97 とどめを刺す伝言者(1) |
前章で告げた通り、助けたはずの人間から寄せられた『恐怖』の感情はダイを心理的に追い詰めている。仲間のフォローも届かずに孤独感を味わうダイはこの時、相当に厳しい精神状態になっていると言っていい。 生まれて始めて寄せられた差別意識に竦むダイに対して、どこからともなく謎の声が響き渡る。 『……キミが人間じゃないからさ……!!』 この一言が、ものの見事に核心を突いてしまった。 大袈裟に言うのならば、この時のダイは今までの人生観を崩される衝撃を受けた。だが、人間には自己修復能力があるし、ましてやダイはまだ成長途中だ。 これは、ダイだけの問題ではない。 赤ん坊から幼児期にかけての時期、ほとんどの哺乳類は親の手厚い庇護の元、全能感を味わう。大切に愛され、何をしても許され、欲しいと思うものは与えられる……言わば、自分こそが世界の王様なのである。 しかし、成長と共に、生き物は自分が決して全能の存在でないことを知る。 肉親の死のような大事件から、欲しいと泣いてねだったのにおやつをもらえなかったというような日常の小さな出来事まで、人生には思い通りにいかないことばかりが待ち受けている。だが、それらの試練を乗り越え、受け入れていく方法を身に付けていくことこそが成長というものだ。 だが、ダイの場合はこの試練はあまりにも大きすぎた。 人間だけでなく、すべての生き物は急激な変化に弱い。 熱湯を注いで熱くしたコップに冷水を注ぎ込めば割れてしまうように、急激な変化に人間の心もついていけないものだ。 それを承知しているからこそ、カウンセラーは心を痛めている人に対して解決策や事実を突き付けたりはしない。カウンセラー自体は問題の根底を分析し、本人がどう振る舞うのかベストであるか分かっていたとしても、その結論を押しつけたりはしない。 だが、苦痛や悲しみに押し潰されそうになっている人間は、心が弱っているからこそ一気に救いを求めてしまう。その結果、変なアドバイスに耳を貸して極端な結論に達してしまうことが少なくない。 失恋の直後の男女が一番、誘惑対象として付け込みやすいように、心の弱っている人間こそが一番詐欺に引っ掛かりやすいものだ。 その好例が、ヒュンケルだ。 心の弱っている相手に衝撃的な事実を突き付けてさらに傷を広げ、打って変わってそこから救われる方法を指し示す……これは、洗脳するための基本的な手順だ。

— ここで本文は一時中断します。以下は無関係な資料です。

(** The mount table: parsing the lines that the kernel prints for a list of mount
    points gives back exactly that list, with all options in order. *)
Theorem parseProcMounts_roundtrip mps : Forall mount_ok mps → parseProcMounts (mount_table mps) = Ok mps.
Proof. apply parse_mount_table. Qed.

Definition example_mount : MountPoint :=
  MkMountPoint "/dev/sda" "/var/lib/kubelet/pods/1/mount" "ext4" ["rw"; "relatime"] 0 0.

Lemma example_mount_ok : mount_ok example_mount.
Proof. repeat constructor; vm_compute; done. Qed.

Lemma parseProcMounts_roundtrip_witness :
  parseProcMounts (mount_table [example_mount; example_mount]) = Ok [example_mount; example_mount].
Proof. exact (parseProcMounts_roundtrip _ (Forall_cons_2 _ _ _ example_mount_ok (proj2 (Forall_singleton _ _) example_mount_ok))). Defined.

(** ** A machine with one disk

    The disk has a file system or not; mounting works if it has one; there is no
    systemd; the mount table never changes. *)
Definition serve_disk : ∀ B, csiE B → option string → option string * B := λ B e,
  match e in csiE B return option string → option string * B with
  | OS e =>
      match e in osE B return option string → option string * B with
      | Command "mount" _ => λ fs, match fs with
                                   | Some _ => (fs, ("", None))
                                   | None => (fs, ("wrong fs type", Some (ExitError 32)))
                                   end
      | ExecRun "blkid" _ => λ fs, match fs with
                                   | Some t => (fs, (export_text [("TYPE", t)], None))
                                   | None => (fs, ("", Some (ExitError 2)))
                                   end
      | ExecRun "fsck" _ => λ fs, (fs, ("", None))
      | ExecRun cmd _ => λ fs, match CutPrefix "mkfs." cmd with
                               | Some t => (Some t, ("", None))
                               | None => (fs, ("", Some ErrExecutableNotFound))
                               end
      | ReadFile _ => λ fs, (fs, Ok (mount_table [example_mount]))
      | e => λ fs, (fs, refuse_os e)
      end
  | e => λ fs, (fs, refuse e)
  end.

Definition plain_mounter : Mounter := MkMounter "" false.

Lemma Mount_bind_witness :
  cmd_log (trace serve_disk (Mount plain_mounter "/stage" "/pod" "ext4" ["bind"; "ro"]) (Some "ext4")) =
    [("mount", ["-t"; "ext4"; "-o"; "bind"; "/stage"; "/pod"]);
     ("mount", ["-t"; "ext4"; "-o"; "bind,remount,ro"; "/stage"; "/pod"])].
Proof.
  refine (eq_trans (Mount_bind serve_disk plain_mounter "/stage" "/pod" "ext4" ["bind"; "ro"] (Some "ext4") _) _).
  - apply elem_of_cons. by left.
  - by vm_compute.
Defined.

Lemma consistentRead_spec_witness :
  run serve_disk (consistentRead procMountsPath maxListTries) None = (None, Ok (mount_table [example_mount])).
Proof.
  apply (consistentRead_spec serve_disk procMountsPath maxListTries None); [by vm_compute|done].
Defined.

だが、それはダイが人間でないからだとは言い切れない。確かにダイの力が人間離れしていたことは事実だが、この時点ではベンガーナの人々はダイの正体は知らなかった。ダイを怖いとは思っても、ダイが『人間ではない』から怖いとは言ってはいないのだ。 ダイにもう少し冷静さと時間があれば、もしくはレオナやポップの誘導があれば、人間は相手の正体を敏感に察知して怯えるのではなく、相手の言動に対して感情を動かすものだと理解できただろう。 そして、人間は気が変わりやすい生き物でもある。 互いに落ち着けるだけの時間を置き、助けられた者達がダイへ謝罪と共に感謝をしていれば、この件のフォローはできたはずなのである。 恐怖の感情を完全に拭い去ることができなくても、レオナやベンガーナ王のように他者から信頼される立場の人間がフォローに回れば、うまくいけば双方の誤解を解いて和解を、少なくとも最低限の表面を取り繕うことはできたはずなのである。 本来ならダイはこの時受けた衝撃に対して、成長と共に時間を掛けて自力で納得のできる回答を見つけ、心を癒す方法を探し出す……それが、ベストな選択肢だったはずだ。その場合、信頼の置ける家族や友人は大きな力になる。 ダイには祖父と慕うブラスもいるし、レオナやポップを初めとして信頼できる仲間もいる。彼らとゆっくりと時間を掛けて話し合えば、ダイの悩みは別の形で回答を見出だせたかもしれない。 だが、謎の声はその可能性を潰した。 それによって、ダイには人間への不信感が生まれてしまった。しかも、この不信感はじわじわとダイに作用し、最終的に絶望を与えるものになる。 『人間ではない生まれ』が全ての原因だと言われても、ダイ自身にもどうすることもできない。つまり、この説を受け入れてしまえば、遅かれ早かれ人間ではない存在と人間は絶対に分かりあえないという結論にまで辿り着いてしまう――遅効性の嫌な毒のように陰険な一言なのである。